== Your assignment ==
Take the entries below and retype them exactly.

== Records provided ==

(** The lines before the first empty one. *)
Fixpoint block (lines : list bytes) : list bytes :=
  match lines with
  | [] => []
  | line :: lines => if is_empty line then [] else line :: block lines
  end.
Definition kept (lines : list bytes) : list bytes :=
  filter (fun line => credential_line line = false) (block lines).

Definition header_line (line : bytes) : Prop :=
  head line <> Some " "%char /\ head line <> Some "009"%char
  /\ exists name value, split_once ":" line = Some (name, value)
       /\ (credential_line line = true \/ (name <> [] /\ CR ∉ value /\ LF ∉ value)).

Definition hosts (lines : list bytes) : nat := length (filter (fun l => named &"host" l = true) lines).

Lemma keep_header_line line lines out n res :
  line <> [] ->
  keep_headers (line :: lines) out n = Ok res <->
  header_line line /\
  (if credential_line line then keep_headers lines out n
   else keep_headers lines (out ++ line ++ CRLF) (if named &"host" line then S n else n)) = Ok res.
Proof.
  intros Hne. cbn [keep_headers]. destruct line as [|c l]; [done|]. cbn [is_empty].
  unfold header_line, credential_line, named. rewrite bind_ok. setoid_rewrite bail_if_ok.
  assert (one_of " " c || bool_decide (c = "009"%char) = false
          <-> head (c :: l) <> Some " "%char /\ head (c :: l) <> Some "009"%char) as Hfold.
  { rewrite orb_false_iff, bool_decide_eq_false, <- not_true_iff_false, one_of_spec. simpl. set_solver. }
  destruct (split_once ":" (c :: l)) as [[name value]|]; cbn [ok_or].
  2: { split; [by intros (_ & _ & [=])|]. by intros [(_ & _ & ? & ? & [=] & _) _]. }
  change (Ok (name, value) ≫= ?f) with (f (name, value)). cbv beta iota.
  destruct (eq_ignore_ascii_case name &"proxy-authorization").
  - split; [intros ([] & Hf & H)|intros [(H1 & H2 & _) H]].
    + apply Hfold in Hf as []. split; [|done]. split_and!; [done..|]. exists name, value. auto.
    + exists (). split; [by apply Hfold|done].
  - assert (is_empty name || contains CR value || contains LF value = false
            <-> name <> [] /\ CR ∉ value /\ LF ∉ value) as Hv.
    { unfold contains. rewrite !orb_false_iff, !bool_decide_eq_false. destruct name; naive_solver. }
    split.
    + intros ([] & Hf & H). rewrite bind_ok in H. setoid_rewrite bail_if_ok in H.
      destruct H as ([] & Hv' & H). apply Hfold in Hf as []. apply Hv in Hv'.
      split; [|done]. split_and!; [done..|]. exists name, value. auto.
    + intros [(H1 & H2 & name' & value' & Heq & [[=]|Hok]) Hrest]. injection Heq as <- <-.
      exists (). split; [by apply Hfold|]. rewrite bind_ok. setoid_rewrite bail_if_ok.
      exists (). split; [by apply Hv|done].
Qed.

== Answer below ==
(** The lines before the first empty one. *)
Fixpoint block (lines : list bytes) : list bytes :=
  match lines with
  | [] => []
  | line :: lines => if is_empty line then [] else line :: block lines
  end.
Definition kept (lines : list bytes) : list bytes :=
  filter (fun line => credential_line line = false) (block lines).

Definition header_line (line : bytes) : Prop :=
  head line <> Some " "%char /\ head line <> Some "009"%char
  /\ exists name value, split_once ":" line = Some (name, value)
       /\ (credential_line line = true \/ (name <> [] /\ CR ∉ value /\ LF ∉ value)).

Definition hosts (lines : list bytes) : nat := length (filter (fun l => named &"host" l = true) lines).

Lemma keep_header_line line lines out n res :
  line <> [] ->
  keep_headers (line :: lines) out n = Ok res <->
  header_line line /\
  (if credential_line line then keep_headers lines out n
   else keep_headers lines (out ++ line ++ CRLF) (if named &"host" line then S n else n)) = Ok res.
Proof.
  intros Hne. cbn [keep_headers]. destruct line as [|c l]; [done|]. cbn [is_empty].
  unfold header_line, credential_line, named. rewrite bind_ok. setoid_rewrite bail_if_ok.
  assert (one_of " " c || bool_decide (c = "009"%char) = false
          <-> head (c :: l) <> Some " "%char /\ head (c :: l) <> Some "009"%char) as Hfold.
  { rewrite orb_false_iff, bool_decide_eq_false, <- not_true_iff_false, one_of_spec. simpl. set_solver. }
  destruct (split_once ":" (c :: l)) as [[name value]|]; cbn [ok_or].
  2: { split; [by intros (_ & _ & [=])|]. by intros [(_ & _ & ? & ? & [=] & _) _]. }
  change (Ok (name, value) ≫= ?f) with (f (name, value)). cbv beta iota.
  destruct (eq_ignore_ascii_case name &"proxy-authorization").
  - split; [intros ([] & Hf & H)|intros [(H1 & H2 & _) H]].
    + apply Hfold in Hf as []. split; [|done]. split_and!; [done..|]. exists name, value. auto.
    + exists (). split; [by apply Hfold|done].
  - assert (is_empty name || contains CR value || contains LF value = false
            <-> name <> [] /\ CR ∉ value /\ LF ∉ value) as Hv.
    { unfold contains. rewrite !orb_false_iff, !bool_decide_eq_false. destruct name; naive_solver. }
    split.
    + intros ([] & Hf & H). rewrite bind_ok in H. setoid_rewrite bail_if_ok in H.
      destruct H as ([] & Hv' & H). apply Hfold in Hf as []. apply Hv in Hv'.
      split; [|done]. split_and!; [done..|]. exists name, value. auto.
    + intros [(H1 & H2 & name' & value' & Heq & [[=]|Hok]) Hrest]. injection Heq as <- <-.
      exists (). split; [by apply Hfold|]. rewrite bind_ok. setoid_rewrite bail_if_ok.
      exists (). split; [by apply Hv|done].
Qed.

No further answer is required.